What you have to do: Reproduce every line in the listing that contains the word "Hcmp".

Data in this exercise:
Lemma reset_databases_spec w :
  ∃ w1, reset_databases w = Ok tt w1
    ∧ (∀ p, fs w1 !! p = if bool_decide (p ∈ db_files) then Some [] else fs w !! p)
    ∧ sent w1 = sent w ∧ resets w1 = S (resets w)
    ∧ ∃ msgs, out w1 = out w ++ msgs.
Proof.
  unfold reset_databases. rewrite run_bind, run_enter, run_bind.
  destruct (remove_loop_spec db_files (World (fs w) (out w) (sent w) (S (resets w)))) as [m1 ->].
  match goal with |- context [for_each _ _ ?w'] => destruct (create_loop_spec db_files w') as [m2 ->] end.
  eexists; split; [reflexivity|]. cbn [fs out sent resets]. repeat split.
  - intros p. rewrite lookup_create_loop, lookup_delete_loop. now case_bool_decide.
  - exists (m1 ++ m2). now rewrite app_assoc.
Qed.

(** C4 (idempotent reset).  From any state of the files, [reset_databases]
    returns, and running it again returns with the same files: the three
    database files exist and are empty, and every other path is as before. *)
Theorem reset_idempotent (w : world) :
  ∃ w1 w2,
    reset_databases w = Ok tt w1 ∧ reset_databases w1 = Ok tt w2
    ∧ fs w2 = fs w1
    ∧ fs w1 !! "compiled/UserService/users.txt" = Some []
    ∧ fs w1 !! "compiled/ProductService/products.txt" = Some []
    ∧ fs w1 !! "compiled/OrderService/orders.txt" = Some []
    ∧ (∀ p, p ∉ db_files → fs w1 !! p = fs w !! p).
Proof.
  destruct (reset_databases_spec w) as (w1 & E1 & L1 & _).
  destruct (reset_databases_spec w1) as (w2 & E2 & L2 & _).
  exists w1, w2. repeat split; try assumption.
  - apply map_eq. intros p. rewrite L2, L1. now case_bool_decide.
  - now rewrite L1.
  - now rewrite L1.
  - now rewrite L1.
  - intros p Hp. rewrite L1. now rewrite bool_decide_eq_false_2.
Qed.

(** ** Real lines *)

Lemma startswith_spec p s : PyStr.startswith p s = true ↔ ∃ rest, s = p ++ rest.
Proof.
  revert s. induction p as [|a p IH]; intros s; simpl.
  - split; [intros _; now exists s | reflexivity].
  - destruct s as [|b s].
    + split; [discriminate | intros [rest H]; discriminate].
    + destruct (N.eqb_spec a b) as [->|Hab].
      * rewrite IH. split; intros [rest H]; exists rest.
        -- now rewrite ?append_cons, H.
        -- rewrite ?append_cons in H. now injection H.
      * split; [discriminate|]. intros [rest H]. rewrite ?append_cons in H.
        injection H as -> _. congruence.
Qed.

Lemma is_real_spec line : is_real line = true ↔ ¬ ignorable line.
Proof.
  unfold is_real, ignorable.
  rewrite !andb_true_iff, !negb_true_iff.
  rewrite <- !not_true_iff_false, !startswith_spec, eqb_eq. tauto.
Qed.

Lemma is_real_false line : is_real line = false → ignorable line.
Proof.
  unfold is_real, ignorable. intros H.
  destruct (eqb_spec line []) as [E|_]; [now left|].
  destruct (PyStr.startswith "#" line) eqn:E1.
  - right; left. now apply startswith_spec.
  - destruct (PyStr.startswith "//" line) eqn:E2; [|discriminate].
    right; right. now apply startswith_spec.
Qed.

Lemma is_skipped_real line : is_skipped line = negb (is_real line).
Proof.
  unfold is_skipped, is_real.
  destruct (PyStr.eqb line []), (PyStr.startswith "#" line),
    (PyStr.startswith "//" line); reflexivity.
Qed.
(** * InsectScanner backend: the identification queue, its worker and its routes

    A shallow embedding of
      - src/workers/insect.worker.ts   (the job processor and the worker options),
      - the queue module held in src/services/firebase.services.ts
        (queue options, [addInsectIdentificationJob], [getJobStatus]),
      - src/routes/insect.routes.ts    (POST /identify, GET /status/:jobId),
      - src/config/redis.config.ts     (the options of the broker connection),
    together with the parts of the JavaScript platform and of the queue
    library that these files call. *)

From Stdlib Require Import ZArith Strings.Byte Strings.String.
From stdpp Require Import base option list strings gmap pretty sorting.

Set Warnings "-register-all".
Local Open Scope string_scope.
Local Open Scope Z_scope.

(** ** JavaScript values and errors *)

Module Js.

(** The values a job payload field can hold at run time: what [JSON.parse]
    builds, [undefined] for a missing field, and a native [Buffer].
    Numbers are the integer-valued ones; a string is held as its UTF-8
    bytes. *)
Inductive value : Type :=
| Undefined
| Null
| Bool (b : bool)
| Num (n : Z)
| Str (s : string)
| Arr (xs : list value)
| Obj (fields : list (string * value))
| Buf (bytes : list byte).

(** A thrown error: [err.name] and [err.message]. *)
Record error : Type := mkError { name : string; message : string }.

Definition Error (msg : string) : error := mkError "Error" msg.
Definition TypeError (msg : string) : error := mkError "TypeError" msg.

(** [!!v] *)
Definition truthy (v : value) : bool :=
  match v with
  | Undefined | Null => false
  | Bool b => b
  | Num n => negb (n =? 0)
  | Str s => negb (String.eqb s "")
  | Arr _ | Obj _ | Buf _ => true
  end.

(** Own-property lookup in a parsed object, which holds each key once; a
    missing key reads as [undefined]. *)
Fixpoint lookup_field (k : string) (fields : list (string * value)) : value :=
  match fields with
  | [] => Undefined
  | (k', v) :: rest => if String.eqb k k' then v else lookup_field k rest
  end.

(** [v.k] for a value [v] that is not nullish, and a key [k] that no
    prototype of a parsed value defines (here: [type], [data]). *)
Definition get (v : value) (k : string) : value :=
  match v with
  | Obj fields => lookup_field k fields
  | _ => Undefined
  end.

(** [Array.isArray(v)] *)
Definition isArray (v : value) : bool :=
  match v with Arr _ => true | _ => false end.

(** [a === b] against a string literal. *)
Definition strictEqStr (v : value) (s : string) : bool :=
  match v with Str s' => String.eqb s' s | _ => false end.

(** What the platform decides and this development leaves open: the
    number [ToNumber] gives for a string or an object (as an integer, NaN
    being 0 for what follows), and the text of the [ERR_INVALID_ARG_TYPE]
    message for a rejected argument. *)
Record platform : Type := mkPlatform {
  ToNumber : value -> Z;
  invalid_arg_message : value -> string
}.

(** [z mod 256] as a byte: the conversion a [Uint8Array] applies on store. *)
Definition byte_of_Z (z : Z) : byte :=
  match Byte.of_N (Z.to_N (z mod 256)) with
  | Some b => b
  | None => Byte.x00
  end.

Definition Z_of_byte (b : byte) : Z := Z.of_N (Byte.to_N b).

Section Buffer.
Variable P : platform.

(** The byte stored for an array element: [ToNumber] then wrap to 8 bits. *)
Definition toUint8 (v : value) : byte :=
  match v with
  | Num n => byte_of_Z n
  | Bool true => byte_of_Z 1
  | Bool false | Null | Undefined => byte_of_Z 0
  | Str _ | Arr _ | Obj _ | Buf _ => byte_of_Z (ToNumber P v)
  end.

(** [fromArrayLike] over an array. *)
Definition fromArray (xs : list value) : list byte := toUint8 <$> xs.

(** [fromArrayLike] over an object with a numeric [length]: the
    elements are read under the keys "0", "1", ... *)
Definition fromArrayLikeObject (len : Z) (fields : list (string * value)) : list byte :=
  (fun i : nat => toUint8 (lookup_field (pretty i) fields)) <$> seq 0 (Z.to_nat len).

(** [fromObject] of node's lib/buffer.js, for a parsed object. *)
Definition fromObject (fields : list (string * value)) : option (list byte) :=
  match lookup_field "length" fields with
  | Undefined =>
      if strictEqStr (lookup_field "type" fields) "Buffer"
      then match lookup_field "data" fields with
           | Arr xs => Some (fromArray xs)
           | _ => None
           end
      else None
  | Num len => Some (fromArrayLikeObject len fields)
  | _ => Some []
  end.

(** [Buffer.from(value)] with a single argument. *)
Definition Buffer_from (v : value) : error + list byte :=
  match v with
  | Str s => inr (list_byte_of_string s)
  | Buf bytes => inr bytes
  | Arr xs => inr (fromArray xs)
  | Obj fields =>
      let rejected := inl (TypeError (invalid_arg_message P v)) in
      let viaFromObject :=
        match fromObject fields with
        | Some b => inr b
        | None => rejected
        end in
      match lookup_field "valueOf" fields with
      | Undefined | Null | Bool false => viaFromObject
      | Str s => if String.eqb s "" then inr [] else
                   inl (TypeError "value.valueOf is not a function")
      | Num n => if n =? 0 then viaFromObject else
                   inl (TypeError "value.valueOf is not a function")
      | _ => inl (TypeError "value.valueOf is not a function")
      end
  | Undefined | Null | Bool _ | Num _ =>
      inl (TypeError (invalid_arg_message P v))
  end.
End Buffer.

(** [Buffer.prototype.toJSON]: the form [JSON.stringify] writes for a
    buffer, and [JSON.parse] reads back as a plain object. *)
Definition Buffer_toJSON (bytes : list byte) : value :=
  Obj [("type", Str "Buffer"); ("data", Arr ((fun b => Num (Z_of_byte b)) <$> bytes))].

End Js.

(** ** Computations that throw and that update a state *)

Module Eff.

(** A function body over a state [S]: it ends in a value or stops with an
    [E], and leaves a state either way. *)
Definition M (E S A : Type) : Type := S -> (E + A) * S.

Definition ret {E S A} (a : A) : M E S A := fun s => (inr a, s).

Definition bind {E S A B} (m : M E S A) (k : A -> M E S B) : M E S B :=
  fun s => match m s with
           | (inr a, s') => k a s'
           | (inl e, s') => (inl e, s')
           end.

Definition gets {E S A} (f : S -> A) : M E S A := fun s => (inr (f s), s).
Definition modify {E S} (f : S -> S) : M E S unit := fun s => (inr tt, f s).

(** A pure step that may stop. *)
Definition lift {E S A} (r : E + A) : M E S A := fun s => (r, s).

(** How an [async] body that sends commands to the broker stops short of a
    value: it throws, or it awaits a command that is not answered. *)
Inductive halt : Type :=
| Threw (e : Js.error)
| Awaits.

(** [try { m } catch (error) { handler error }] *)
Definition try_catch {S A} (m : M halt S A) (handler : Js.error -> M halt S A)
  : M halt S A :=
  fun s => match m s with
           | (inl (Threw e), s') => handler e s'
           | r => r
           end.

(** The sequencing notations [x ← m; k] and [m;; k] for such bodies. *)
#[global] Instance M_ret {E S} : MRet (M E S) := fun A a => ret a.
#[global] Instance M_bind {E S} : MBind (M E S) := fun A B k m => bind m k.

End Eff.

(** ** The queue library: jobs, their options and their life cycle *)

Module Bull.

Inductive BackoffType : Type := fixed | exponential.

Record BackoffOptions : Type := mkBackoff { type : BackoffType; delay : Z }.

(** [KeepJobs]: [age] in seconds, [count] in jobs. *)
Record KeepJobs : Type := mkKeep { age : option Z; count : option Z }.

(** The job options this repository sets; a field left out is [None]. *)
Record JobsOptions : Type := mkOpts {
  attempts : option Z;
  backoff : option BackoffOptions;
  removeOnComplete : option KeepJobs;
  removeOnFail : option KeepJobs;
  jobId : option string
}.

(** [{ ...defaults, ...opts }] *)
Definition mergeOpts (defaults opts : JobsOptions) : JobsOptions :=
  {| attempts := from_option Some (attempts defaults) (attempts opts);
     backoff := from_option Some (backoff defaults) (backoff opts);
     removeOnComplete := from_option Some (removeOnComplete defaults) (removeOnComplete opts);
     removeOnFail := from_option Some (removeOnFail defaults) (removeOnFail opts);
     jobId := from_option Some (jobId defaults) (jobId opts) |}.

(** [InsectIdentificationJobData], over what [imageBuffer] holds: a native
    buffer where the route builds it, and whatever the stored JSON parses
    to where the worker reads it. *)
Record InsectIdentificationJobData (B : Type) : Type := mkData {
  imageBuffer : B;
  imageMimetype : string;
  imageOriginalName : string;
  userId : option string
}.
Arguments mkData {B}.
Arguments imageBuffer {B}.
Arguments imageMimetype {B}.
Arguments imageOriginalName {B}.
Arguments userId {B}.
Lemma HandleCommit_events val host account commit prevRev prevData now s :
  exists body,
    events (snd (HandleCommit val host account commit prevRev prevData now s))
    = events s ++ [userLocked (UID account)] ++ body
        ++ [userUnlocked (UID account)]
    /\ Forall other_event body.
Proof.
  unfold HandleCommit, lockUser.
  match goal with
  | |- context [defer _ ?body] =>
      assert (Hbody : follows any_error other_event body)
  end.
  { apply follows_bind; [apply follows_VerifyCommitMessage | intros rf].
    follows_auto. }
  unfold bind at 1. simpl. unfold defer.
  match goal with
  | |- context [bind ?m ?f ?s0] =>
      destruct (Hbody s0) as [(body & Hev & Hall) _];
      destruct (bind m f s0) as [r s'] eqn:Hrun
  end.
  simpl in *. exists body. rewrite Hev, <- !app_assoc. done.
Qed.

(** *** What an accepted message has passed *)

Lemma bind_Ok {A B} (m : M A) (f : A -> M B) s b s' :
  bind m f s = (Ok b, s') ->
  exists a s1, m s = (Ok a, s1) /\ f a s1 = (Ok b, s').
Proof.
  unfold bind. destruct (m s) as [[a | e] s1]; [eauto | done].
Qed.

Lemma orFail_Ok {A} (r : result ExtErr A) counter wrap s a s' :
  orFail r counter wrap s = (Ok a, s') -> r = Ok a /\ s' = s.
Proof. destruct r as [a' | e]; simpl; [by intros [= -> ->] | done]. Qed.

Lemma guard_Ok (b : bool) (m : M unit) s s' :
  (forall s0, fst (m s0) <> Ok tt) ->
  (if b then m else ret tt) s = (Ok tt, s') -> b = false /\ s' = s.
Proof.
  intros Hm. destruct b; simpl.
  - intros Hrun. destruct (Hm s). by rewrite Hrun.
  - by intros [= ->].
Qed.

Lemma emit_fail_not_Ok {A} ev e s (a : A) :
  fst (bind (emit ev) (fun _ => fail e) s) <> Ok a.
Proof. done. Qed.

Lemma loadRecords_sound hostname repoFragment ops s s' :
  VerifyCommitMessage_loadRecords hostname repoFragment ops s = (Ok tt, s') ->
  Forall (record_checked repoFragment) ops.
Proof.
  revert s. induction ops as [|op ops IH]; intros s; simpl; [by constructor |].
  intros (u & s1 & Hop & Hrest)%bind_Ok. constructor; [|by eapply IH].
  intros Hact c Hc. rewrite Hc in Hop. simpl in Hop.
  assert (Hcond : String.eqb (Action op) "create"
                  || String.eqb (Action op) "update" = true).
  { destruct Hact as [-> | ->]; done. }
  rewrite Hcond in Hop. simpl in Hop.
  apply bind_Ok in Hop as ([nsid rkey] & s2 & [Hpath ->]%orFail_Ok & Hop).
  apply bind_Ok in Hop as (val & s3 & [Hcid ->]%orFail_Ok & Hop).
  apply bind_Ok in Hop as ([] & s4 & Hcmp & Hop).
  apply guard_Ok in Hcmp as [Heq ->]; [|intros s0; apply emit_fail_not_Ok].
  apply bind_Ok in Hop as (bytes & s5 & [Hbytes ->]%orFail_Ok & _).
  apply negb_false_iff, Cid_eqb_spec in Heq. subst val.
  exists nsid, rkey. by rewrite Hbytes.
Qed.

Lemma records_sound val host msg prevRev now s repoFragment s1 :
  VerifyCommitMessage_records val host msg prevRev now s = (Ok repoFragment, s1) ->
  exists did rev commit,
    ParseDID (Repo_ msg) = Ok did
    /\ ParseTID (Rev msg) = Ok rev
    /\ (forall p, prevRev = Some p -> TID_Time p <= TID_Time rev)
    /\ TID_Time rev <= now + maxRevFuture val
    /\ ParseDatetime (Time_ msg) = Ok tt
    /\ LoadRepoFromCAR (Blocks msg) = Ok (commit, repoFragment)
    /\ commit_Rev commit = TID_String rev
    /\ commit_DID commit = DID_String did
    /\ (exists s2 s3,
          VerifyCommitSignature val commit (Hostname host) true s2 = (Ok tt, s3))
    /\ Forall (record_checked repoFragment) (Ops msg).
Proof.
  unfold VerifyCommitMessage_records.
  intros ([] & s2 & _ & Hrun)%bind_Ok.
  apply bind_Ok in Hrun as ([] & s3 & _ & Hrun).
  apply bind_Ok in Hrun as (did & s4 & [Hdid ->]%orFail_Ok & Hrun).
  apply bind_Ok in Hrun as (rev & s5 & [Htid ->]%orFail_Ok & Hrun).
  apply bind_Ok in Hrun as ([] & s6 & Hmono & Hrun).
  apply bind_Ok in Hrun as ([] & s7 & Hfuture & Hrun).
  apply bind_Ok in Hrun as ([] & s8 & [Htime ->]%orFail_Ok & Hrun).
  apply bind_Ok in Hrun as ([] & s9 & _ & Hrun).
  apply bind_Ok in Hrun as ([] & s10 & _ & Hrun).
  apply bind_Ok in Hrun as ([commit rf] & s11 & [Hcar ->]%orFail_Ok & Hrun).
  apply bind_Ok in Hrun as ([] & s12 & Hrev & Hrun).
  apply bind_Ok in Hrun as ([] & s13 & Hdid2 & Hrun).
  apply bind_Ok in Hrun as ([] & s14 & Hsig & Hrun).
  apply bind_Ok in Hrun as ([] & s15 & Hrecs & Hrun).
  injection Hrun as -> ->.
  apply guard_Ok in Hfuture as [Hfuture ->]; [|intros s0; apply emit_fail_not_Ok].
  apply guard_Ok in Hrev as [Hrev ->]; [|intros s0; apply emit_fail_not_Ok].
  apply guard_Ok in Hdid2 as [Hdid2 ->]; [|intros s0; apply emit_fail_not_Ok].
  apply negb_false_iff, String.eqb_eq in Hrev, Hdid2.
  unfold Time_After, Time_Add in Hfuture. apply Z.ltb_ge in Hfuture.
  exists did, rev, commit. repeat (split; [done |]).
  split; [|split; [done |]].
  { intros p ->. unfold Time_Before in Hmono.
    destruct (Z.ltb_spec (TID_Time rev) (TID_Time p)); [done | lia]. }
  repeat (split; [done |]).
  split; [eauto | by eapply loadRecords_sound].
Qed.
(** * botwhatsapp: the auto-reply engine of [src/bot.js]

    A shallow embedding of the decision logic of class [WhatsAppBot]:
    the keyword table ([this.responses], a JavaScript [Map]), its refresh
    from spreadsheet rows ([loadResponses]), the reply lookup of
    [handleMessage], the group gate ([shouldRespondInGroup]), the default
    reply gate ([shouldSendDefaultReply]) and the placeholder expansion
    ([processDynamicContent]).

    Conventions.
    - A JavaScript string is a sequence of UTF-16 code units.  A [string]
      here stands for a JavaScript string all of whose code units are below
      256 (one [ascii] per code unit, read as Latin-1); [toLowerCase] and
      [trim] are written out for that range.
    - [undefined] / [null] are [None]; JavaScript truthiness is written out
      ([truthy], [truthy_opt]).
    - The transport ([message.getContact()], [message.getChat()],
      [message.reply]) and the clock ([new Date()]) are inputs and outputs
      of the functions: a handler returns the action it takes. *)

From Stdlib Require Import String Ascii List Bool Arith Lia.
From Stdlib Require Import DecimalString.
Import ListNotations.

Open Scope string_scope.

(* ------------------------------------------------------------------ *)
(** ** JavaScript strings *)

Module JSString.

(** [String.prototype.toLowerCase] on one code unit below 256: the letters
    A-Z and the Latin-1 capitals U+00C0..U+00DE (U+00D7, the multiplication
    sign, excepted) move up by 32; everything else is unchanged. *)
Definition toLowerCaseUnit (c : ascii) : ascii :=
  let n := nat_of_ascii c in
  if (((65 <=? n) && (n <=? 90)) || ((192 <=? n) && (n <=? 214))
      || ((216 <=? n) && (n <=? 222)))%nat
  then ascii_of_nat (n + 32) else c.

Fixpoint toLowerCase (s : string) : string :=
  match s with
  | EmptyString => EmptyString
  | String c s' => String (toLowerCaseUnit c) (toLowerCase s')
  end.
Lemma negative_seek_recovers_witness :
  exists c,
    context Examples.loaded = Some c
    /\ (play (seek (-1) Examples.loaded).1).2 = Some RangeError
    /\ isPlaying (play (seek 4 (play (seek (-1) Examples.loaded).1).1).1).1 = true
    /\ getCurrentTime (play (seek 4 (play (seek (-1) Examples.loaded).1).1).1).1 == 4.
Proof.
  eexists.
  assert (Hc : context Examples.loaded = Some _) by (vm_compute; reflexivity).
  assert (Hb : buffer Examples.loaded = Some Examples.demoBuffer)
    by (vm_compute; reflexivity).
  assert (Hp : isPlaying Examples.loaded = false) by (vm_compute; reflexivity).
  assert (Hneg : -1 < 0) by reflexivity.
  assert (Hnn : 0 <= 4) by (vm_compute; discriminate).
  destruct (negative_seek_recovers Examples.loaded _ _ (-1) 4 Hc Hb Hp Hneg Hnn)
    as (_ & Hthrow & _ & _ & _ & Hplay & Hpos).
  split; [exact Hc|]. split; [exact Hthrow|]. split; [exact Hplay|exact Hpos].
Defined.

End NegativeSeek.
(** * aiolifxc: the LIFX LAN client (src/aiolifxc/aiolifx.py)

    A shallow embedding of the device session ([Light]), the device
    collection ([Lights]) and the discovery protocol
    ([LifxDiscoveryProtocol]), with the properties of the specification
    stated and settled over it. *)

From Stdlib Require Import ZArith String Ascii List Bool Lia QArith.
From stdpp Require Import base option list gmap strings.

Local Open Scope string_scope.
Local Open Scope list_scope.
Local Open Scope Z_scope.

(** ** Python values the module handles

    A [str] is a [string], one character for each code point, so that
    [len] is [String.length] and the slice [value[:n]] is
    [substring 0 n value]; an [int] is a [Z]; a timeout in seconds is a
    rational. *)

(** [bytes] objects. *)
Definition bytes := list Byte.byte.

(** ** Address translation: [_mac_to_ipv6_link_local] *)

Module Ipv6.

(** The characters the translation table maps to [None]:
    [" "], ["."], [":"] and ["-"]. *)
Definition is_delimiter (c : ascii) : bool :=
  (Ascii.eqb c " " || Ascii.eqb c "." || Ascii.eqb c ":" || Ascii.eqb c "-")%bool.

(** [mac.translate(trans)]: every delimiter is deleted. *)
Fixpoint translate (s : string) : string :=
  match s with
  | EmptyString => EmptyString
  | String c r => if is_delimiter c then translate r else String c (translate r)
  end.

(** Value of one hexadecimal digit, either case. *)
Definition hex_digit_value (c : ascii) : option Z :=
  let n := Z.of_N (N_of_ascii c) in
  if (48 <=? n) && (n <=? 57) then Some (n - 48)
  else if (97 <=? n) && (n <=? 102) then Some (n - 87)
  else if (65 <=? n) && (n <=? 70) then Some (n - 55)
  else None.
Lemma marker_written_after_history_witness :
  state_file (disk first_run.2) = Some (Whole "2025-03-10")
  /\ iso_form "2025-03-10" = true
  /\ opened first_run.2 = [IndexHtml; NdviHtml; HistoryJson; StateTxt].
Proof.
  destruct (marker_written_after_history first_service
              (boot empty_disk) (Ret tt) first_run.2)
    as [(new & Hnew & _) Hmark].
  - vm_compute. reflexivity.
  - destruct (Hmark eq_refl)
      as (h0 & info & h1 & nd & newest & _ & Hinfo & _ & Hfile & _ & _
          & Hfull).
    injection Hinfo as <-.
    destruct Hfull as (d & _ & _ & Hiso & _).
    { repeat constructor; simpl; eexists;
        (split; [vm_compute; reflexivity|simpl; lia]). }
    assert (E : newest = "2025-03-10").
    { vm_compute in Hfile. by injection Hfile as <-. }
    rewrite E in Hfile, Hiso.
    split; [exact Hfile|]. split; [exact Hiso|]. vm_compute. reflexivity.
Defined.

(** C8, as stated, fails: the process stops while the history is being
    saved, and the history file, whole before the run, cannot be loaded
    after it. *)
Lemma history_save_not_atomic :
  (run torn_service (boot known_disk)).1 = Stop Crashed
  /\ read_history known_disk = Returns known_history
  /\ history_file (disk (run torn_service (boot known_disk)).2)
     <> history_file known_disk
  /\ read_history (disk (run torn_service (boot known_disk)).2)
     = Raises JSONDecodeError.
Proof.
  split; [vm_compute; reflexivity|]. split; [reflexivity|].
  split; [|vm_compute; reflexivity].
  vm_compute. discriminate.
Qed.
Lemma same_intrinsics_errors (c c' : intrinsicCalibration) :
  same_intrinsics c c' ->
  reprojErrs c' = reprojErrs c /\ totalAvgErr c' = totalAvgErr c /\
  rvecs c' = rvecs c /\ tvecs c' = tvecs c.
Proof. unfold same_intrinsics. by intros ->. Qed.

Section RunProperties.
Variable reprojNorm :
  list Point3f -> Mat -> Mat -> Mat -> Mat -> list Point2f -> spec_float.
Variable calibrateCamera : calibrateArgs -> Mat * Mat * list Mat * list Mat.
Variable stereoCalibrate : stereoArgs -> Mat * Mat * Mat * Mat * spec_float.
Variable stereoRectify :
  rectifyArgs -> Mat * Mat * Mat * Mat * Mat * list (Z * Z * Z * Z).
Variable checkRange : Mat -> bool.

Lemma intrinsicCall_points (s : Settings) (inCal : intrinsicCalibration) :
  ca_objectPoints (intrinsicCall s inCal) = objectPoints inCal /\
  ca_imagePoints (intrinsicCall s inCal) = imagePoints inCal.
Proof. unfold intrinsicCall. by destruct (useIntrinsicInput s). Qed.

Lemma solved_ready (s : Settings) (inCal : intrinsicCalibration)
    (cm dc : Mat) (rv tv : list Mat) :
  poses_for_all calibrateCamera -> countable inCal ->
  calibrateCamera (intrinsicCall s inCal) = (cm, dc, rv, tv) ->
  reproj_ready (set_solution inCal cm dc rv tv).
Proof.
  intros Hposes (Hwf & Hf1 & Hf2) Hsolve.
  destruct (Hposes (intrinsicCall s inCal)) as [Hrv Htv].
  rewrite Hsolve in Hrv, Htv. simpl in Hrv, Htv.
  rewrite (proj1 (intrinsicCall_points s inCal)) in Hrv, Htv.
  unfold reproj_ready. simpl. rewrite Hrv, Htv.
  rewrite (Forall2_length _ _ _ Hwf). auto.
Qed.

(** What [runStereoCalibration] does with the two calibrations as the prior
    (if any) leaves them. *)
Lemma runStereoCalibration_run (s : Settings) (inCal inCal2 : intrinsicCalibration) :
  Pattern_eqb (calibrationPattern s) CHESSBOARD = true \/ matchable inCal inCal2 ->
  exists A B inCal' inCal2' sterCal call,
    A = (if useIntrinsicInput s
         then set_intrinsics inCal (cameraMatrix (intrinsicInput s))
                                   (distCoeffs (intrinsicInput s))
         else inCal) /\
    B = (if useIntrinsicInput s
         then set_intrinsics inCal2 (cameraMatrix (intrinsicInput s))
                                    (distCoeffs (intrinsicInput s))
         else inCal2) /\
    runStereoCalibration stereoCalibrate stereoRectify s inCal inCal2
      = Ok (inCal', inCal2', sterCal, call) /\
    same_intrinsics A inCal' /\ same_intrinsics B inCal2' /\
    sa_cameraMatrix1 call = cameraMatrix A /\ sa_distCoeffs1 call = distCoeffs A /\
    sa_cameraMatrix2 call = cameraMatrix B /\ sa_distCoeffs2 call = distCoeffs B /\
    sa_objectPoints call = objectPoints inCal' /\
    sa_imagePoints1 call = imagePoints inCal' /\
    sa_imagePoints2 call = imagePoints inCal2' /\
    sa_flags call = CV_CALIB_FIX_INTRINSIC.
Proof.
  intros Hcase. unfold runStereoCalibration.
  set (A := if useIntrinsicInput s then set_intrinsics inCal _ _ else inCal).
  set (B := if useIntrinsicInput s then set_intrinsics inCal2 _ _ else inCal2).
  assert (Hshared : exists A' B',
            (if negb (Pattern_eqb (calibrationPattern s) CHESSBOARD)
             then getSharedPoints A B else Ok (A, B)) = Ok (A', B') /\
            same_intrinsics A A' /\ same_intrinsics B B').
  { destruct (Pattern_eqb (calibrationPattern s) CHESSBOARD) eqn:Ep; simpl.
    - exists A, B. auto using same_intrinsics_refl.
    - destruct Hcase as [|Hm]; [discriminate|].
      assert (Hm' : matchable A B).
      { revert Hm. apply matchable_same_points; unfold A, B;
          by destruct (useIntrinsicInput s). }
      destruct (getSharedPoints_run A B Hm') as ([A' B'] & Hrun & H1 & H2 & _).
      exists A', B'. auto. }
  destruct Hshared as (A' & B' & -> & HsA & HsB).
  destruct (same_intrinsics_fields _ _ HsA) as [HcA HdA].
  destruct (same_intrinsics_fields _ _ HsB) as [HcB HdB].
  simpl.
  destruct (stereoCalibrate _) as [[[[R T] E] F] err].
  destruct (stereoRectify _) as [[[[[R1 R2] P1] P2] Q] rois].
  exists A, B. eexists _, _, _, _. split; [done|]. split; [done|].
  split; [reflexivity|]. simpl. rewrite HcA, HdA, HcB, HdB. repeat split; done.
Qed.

Expected answer:
  apply bind_Ok in Hop as ([] & s4 & Hcmp & Hop).
  apply guard_Ok in Hcmp as [Heq ->]; [|intros s0; apply emit_fail_not_Ok].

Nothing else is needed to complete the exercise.